(** emufs_read loops to the end of the file or of the buffer. *)
Lemma read_loop_run n sc hd d u ue :
  quiet sc → file_of sc !! hd = Some d → uio_ok u ue → uio_rw u = UIO_READ → 0 ≤ uio_offset u →
  (Z.to_nat (uio_resid u) < n)%nat →
  ∃ sc', let x := slice d (Z.to_nat (uio_offset u)) (Z.to_nat (uio_resid u)) in
    emufs_read_loop n hd u ue sc = Done (0, (deliver u ue x).1, (deliver u ue x).2, sc') ∧
    quiet sc' ∧ file_of sc' = file_of sc.
Proof.
  revert sc u ue. induction n as [|n IH]; intros sc u ue Hq Hd Hu Hrw Ho Hn; [lia|]. cbn [emufs_read_loop].
  pose proof Hu as ((Hr0 & _) & _). destruct (Z.gtb_spec (uio_resid u) 0) as [Hr|Hr]; cycle 1.
  { exists sc. replace (uio_resid u) with 0 by lia. change (Z.to_nat 0) with 0%nat. unfold slice.
    rewrite take_0, deliver_nil by done. done. }
  set (amt := if _ : bool then _ else _).
  assert (Hamt : 0 < amt ≤ EMU_MAXIO ∧ amt ≤ uio_resid u).
  { unfold amt, EMU_MAXIO. destruct (Z.gtb_spec (uio_resid u) 16384); lia. }
  destruct Hamt as [Hamt1 Hamt2]. destruct (emu_read_run sc hd d amt u ue) as (k & sc1 & -> & Hq1 & Hf1 & Hk & Hle & Hend); [done..|].
  set (x := slice d (Z.to_nat (uio_offset u)) k) in *. cbn [mbind outcome_bind negb Z.eqb].
  destruct (deliver_fields u ue x Hu) as (R1 & O1 & W1); [lia|]. rewrite R1, Hk.
  destruct (Z.eqb_spec (uio_resid u - Z.of_nat k) (uio_resid u)) as [E|E].
  { exists sc1. assert (k = 0%nat) as Ek by lia. specialize (Hend Ek).
    assert (slice d (Z.to_nat (uio_offset u)) (Z.to_nat (uio_resid u)) = x) as ->; [|done].
    unfold x, slice. by rewrite drop_ge, !take_nil by lia. }
  assert (Hkl : uio_offset u + Z.of_nat k ≤ Z.of_nat (length d)).
  { unfold x, slice in Hk. rewrite length_take, length_drop in Hk. lia. }
  destruct Hq as (_ & _ & Hw). destruct (card_handle _ _ _ Hw Hd) as [_ Hd31].
  rewrite s32_id in O1 by lia.
  destruct (IH sc1 (deliver u ue x).1 (deliver u ue x).2) as (sc2 & Hrun & Hq2 & Hf2);
    [done|by rewrite Hf1|by apply deliver_ok; [|lia]|congruence|lia|lia|].
  exists sc2. rewrite Hrun, R1, O1. split_and!; [|done|congruence].
  replace (Z.to_nat (uio_offset u + Z.of_nat (length x))) with (Z.to_nat (uio_offset u) + k)%nat by lia.
  replace (Z.to_nat (uio_resid u - Z.of_nat (length x))) with (Z.to_nat (uio_resid u) - k)%nat by lia.
  rewrite <- deliver_app; [|done|].
  - unfold x. rewrite <- slice_app. by replace (k + (Z.to_nat (uio_resid u) - k))%nat with (Z.to_nat (uio_resid u)) by lia.
  - rewrite length_app, Hk. unfold slice. rewrite length_take. lia.
Qed.
(* ===== verification/Random.v ===== *)
(** * Pseudo-random numbers (lib/libc/random.c)

    The additive-feedback generator of the C library.  Its tables are arrays
    of longs in memory, the program's own or the caller's; memory is a map
    from addresses to longs.  Signed arithmetic wraps, as the instructions of
    the machine do; the source relies on it.

    The theorems: over any sequence of calls the library behaves as a set of
    independent generators, one for each table, of which one is selected
    ([calls_refine]): random yields the trinomial recurrence, setstate takes
    up a sequence where it was left; no access is out of bounds; and the
    table the library starts with is the one srandom(1) makes. *)

From S2P Require Import Prelude.

Definition TYPE_0 : Z := 0.
Definition MAX_TYPES : Z := 5.
Definition BREAK_0 : Z := 8.
Definition BREAK_1 : Z := 32.
Definition BREAK_2 : Z := 64.
Definition BREAK_3 : Z := 128.
Definition BREAK_4 : Z := 256.
Definition degrees : list Z := [0; 7; 15; 31; 63].
Definition seps : list Z := [0; 3; 1; 3; 1].
Definition deg (t : Z) : Z := nth (Z.to_nat t) degrees 0.
Definition sep (t : Z) : Z := nth (Z.to_nat t) seps 0.

Definition SIZEOF_LONG : Z := 4.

#### [Task details]
Retype exactly the lines above, from the one with "Definition BREAK_0 : Z := 8." through the one with "Definition sep (t", inclusive.

#### [Exercise solution]
Definition BREAK_0 : Z := 8.
Definition BREAK_1 : Z := 32.
Definition BREAK_2 : Z := 64.
Definition BREAK_3 : Z := 128.
Definition BREAK_4 : Z := 256.
Definition degrees : list Z := [0; 7; 15; 31; 63].
Definition seps : list Z := [0; 3; 1; 3; 1].
Definition deg (t : Z) : Z := nth (Z.to_nat t) degrees 0.
Definition sep (t : Z) : Z := nth (Z.to_nat t) seps 0.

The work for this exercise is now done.